▶ **DATASET EXTRACT**:

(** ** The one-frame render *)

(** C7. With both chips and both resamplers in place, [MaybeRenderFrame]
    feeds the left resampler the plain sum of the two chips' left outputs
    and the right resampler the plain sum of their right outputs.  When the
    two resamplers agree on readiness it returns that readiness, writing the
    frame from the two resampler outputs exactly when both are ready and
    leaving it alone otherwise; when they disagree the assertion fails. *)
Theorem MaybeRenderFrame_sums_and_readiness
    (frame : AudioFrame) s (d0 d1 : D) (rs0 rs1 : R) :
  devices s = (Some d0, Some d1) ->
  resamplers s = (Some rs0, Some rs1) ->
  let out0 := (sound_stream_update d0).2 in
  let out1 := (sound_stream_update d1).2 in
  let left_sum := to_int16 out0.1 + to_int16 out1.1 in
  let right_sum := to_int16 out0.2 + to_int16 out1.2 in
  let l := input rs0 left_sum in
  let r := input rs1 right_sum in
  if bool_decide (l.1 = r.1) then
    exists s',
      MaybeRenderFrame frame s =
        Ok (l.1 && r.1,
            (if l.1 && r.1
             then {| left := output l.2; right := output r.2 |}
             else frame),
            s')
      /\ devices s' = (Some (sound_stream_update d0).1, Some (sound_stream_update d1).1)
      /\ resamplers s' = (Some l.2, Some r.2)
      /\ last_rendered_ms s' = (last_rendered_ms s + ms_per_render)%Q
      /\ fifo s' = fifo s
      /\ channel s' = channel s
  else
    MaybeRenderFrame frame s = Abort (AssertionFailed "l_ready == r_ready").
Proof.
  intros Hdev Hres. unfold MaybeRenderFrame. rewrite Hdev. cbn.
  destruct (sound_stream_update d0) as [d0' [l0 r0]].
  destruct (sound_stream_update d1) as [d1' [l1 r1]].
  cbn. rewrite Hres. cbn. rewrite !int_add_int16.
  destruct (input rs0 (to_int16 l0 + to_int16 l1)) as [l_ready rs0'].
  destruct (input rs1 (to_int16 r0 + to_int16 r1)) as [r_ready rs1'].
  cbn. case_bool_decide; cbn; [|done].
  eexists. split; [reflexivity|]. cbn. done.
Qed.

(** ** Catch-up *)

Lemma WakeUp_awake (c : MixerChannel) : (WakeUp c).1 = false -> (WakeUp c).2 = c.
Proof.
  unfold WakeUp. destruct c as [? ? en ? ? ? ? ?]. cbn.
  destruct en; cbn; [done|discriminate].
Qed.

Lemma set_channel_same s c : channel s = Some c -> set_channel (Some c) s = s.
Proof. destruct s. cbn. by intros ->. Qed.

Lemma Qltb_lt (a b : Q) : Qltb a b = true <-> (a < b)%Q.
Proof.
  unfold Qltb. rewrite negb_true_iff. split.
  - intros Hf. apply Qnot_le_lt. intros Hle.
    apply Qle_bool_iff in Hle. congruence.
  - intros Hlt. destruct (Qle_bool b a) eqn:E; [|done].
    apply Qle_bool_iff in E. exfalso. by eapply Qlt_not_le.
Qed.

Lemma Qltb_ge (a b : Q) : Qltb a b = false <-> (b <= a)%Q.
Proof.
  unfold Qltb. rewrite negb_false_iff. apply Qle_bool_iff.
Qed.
---
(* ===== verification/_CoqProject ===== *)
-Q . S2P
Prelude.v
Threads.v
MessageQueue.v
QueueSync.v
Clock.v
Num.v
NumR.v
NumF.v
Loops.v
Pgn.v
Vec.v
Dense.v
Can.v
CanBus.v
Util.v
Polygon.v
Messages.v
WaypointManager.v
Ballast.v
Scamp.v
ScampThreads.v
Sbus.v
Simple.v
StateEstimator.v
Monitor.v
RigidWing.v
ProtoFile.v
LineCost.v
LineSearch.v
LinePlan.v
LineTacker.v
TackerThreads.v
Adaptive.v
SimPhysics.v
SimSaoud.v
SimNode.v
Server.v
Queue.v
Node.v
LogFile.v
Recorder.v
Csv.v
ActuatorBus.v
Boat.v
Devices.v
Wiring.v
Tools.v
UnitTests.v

▶ **TASK**:
Tally each line above that includes "plain". Reply with the total only.

▶ **ANSWER TO THE PROBLEM**:
2